Newly opened Falcon Café at Fitch High School teaches life lessons

Groton — Learning restaurant skills is a lot more useful than people realize, said John Frascarelli, who ate lunch Thursday at the new student-run café at Robert E. Fitch High School.

“How many people end up working in the food service business after high school and through college?” said Frascarelli, a music teacher at Fitch. “As a musician, you don’t think I’ve waited tables? Every artist has done their time.”

The Falcon Café opened this fall at Fitch High School, serving teachers, staff and Groton seniors on designated days.

The restaurant teaches students how to cook, serve and approach customers, and allows them to explore the restaurant business as potential career.

"I thought it would be fun for my senior year," said Oniya Harrison, 17. She cooks for herself at home and plans to be a nurse, but said she has learned from the class.

"I learned we need to work together because it gets very hectic," she said.

In prior years, the café was a classroom activity. This year, students plan menus, prepare food and serve in a designated dining room.

The café is open two to three times a month, from 10:45 a.m. until 12:30 p.m., on designated days including Nov. 12, Nov. 18, Dec. 2 and Dec. 16.

All meals cost $4 and include a beverage and dessert. The cafe is open on those days to faculty, staff and to Groton residents.

Frascarelli ordered buffalo chicken on a hard roll and salad, and was pleased by the meal and professionalism of the students.

Many people work in restaurants during college because that is where the jobs are, he said.

“Think of the people skills that come from it," he said. "Dealing with difficult people and learning to shut your mouth and do your job.”

“Life skills,” said Liz Porter, a social studies teacher who ordered salad and sandwich at the café on Thursday. She added, “That salad bar is incredible today.”

Students said they took the class because they like to cook, or thought it would be fun. 

The class also includes some students who plan to attend Johnson & Wales University in Providence, culinary instructor Ingrid Selleck-Harwell said.

John Connors, 18, wants to become a U.S. Navy diver after he graduates high school, but said he may open a grill in the future.

“I really like working with food,” he said. “And I wouldn’t mind owning my own business after working in the military.”

Brittany Aylor, 18, a senior, said working at café is not easy.
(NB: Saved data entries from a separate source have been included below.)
(** What the user gets to see: a line printed on the terminal, or a
    call of the dashboard's widgets. *)
Inductive event : Type :=
| Printed (line : string)
| StError (msg : string)
| StStatus (text : string)
| StProgress (percent : Z)
| StSuccess (msg : string).

(** The object [self] and its surroundings: the loaded frame, the
    requests sent to the backend so far (most recent first) and what was
    shown to the user (oldest first). *)
Record session : Type := mkSession {
  data : option DataFrame;
  sent : list request;
  console : list event
}.

(** ** Computations: state and exceptions *)

Inductive outcome (A : Type) : Type :=
| Return (a : A)
| Raise (e : exn).

Arguments Return {A}.
Arguments Raise {A}.

(** A Python statement sequence: it runs from a session and ends in a
    value or an exception; what it did to the session stays done. *)
Definition M (A : Type) : Type := session -> outcome A * session.

Definition ret {A : Type} (a : A) : M A := fun s => (Return a, s).

Definition raise {A : Type} (e : exn) : M A := fun s => (Raise e, s).

Definition bind {A B : Type} (m : M A) (k : A -> M B) : M B :=
  fun s =>
    match m s with
    | (Return a, s') => k a s'
    | (Raise e, s') => (Raise e, s')
    end.

(** [try: body  except Exception as e: handler(e)] *)
Definition try_except {A : Type} (body : M A) (handler : exn -> M A) : M A :=
  fun s =>
    match body s with
    | (Return a, s') => (Return a, s')
    | (Raise e, s') => handler e s'
    end.

Declare Scope py_scope.
Delimit Scope py_scope with py.

Notation "x <- m ;; k" := (bind m (fun x => k))
  (at level 61, m at next level, right associativity) : py_scope.
Notation "m ;;; k" := (bind m (fun _ => k))
  (at level 61, right associativity) : py_scope.
(** ** Characters with missing fields *)

(** X26.  The handlers of Lab_10.py index the selected character without a
    default.  With a character selected, [origin] (and likewise [location])
    returns the "name" inside its "origin" object when both are there,
    raises [KeyError] when the "origin" key or that "name" is missing and
    [TypeError] when "origin" is not an object; [first_episode] raises
    [IndexError] when the list of episodes is empty.  None of them touches
    the state, and none returns an error message in these cases. *)
Theorem X26_missing_fields_raise (s : state) (d : list (str * value)) :
  selected s = VDict d -> d <> [] ->
  (forall key (h : M (value * value)),
      (key = u "origin" /\ h = Lab10.origin)
      \/ (key = u "location" /\ h = Lab10.location) ->
      (Py.lookup_key key d = None -> h s = (Raise KeyError, s))
      /\ (forall fields name,
             Py.lookup_key key d = Some (VDict fields) ->
             Py.lookup_key (u "name") fields = Some name ->
             h s = (Ok (name, VNone), s))
      /\ (forall fields,
             Py.lookup_key key d = Some (VDict fields) ->
             Py.lookup_key (u "name") fields = None ->
             h s = (Raise KeyError, s))
      /\ (forall o,
             Py.lookup_key key d = Some o ->
             (forall fields, o <> VDict fields) ->
             h s = (Raise TypeError, s)))
  /\ (forall E,
         Py.lookup_key (u "episode") d = Some (VList []) ->
         Lab10.first_episode E s = (Raise IndexError, s)).
Proof.
  intros Hsel Hd. destruct d as [|kv d]; [done|]. split.
  - intros key h [[-> ->] | [-> ->]];
      unfold Lab10.origin, Lab10.location; run_monad; rewrite Hsel; run_monad;
      cbn [Py.item]; repeat split.
    + by intros ->.
    + intros fields name -> Hn. cbn [Py.item]. by rewrite Hn.
    + intros fields -> Hn. cbn [Py.item]. by rewrite Hn.
    + intros o -> Ho. destruct o; try done. by destruct (Ho d0).
    + by intros ->.
    + intros fields name -> Hn. cbn [Py.item]. by rewrite Hn.
    + intros fields -> Hn. cbn [Py.item]. by rewrite Hn.
    + intros o -> Ho. destruct o; try done. by destruct (Ho d0).
  - intros E Heps. unfold Lab10.first_episode. run_monad. rewrite Hsel. run_monad.
    cbn [Py.item]. by rewrite Heps.
Qed.
(** * dns-sim client: resource-record cache, TTL decay and query correlation

    A shallow embedding of [client.py]: the [RRTable] cache with its
    background decay thread, the [DNSTypes] registry and [handle_request].
    Python objects are mutable and the cache is shared between the
    foreground thread and the decay thread, so the methods are written in a
    state-and-exception monad over a [world] that holds the table, what was
    printed or sent, and how many decay iterations slip in each time the
    foreground thread waits for the lock. *)

From Stdlib Require Import ZArith Lia Floats.SpecFloat.
From stdpp Require Import gmap strings list.

#[local] Set Warnings "-register-all".
#[local] Open Scope Z_scope.

(** ** Python values and exceptions *)

(** What [json.loads] can produce, and what the cache stores in the
    [name], [type] and [result] slots of a record.  A float is kept as its
    exact sign, mantissa and exponent. *)
Inductive pyval : Type :=
  | PNone
  | PBool (b : bool)
  | PInt (z : Z)
  | PFloat (f : spec_float)
  | PStr (s : string)
  | PList (l : list pyval)
  | PDict (d : gmap string pyval).

Inductive exn : Type :=
  | KeyboardInterrupt
  | SystemExit
  | SocketTimeout
  | UnicodeDecodeError
  | OSError
  | JSONDecodeError
  | RecursionError
  | AttributeError
  | TypeError
  | ValueError
  | OverflowError.

(** [except Exception] catches everything but the two [BaseException]s. *)
Definition is_Exception (e : exn) : bool :=
  match e with
  | KeyboardInterrupt | SystemExit => false
  | _ => true
  end.

Inductive outcome (A : Type) : Type :=
  | Returned (a : A)
  | Raised (e : exn).
Arguments Returned {A} a.
Arguments Raised {A} e.

#[global] Instance outcome_ret : MRet outcome := fun A a => Returned a.
#[global] Instance outcome_bind : MBind outcome := fun A B f m =>
  match m with
  | Returned a => f a
  | Raised e => Raised e
  end.

(** The integer a float is exactly equal to, if any ([5.0 == 5]). *)
Definition float_exact_int (f : spec_float) : option Z :=
  match f with
  | S754_zero _ => Some 0
  | S754_finite s m e =>
      if 0 <=? e then Some ((if s then -1 else 1) * (Z.pos m * 2 ^ e))
      else if Z.pos m mod 2 ^ (- e) =? 0
           then Some ((if s then -1 else 1) * (Z.pos m / 2 ^ (- e)))
           else None
  | S754_infinity _ | S754_nan => None
  end.

(** [int(f)]: truncation towards zero; NaN and the infinities raise. *)
Definition float_trunc (f : spec_float) : outcome Z :=
  match f with
  | S754_zero _ => Returned 0
  | S754_finite s m e =>
      Returned ((if s then -1 else 1) *
                (if 0 <=? e then Z.pos m * 2 ^ e else Z.pos m / 2 ^ (- e)))
  | S754_infinity _ => Raised OverflowError
  | S754_nan => Raised ValueError
  end.
(* ===== verification/_CoqProject ===== *)
-Q . S2P
Prelude.v
Numbers.v
JsText.v
NumberText.v
Utf8.v
Collections.v
Json.v
Dates.v
Varint.v
Ip.v
Base32.v
Messages.v
Sha2.v
Framing.v
Handshake.v
Dns.v
Peers.v
Advance.v
StoreTypes.v
CrawlSpec.v
Geo.v
Snapshot.v
Worker.v
KvText.v
Passes.v
Faucet.v
FaucetRuns.v
FaucetFile.v
RateLimit.v
Uint256.v
Chain.v
Pow.v
Invalidation.v
Headers.v
Ancestry.v
InvalidateBlock.v
HeadersSync.v
HeadersMessages.v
At one of the first lunches open to staff, the students got busy all at once and got confused.

“We would get like six (orders) at a time, and we’d have to run them out and people would grab the wrong plates and it would get confused,” Aylor said.

Frascarelli saw no confusion Thursday.

“Everything is excellent. Fresh. Served quickly,” he said. “There’s lots of options. Kids are handling it professionally. It’s a really nice thing.”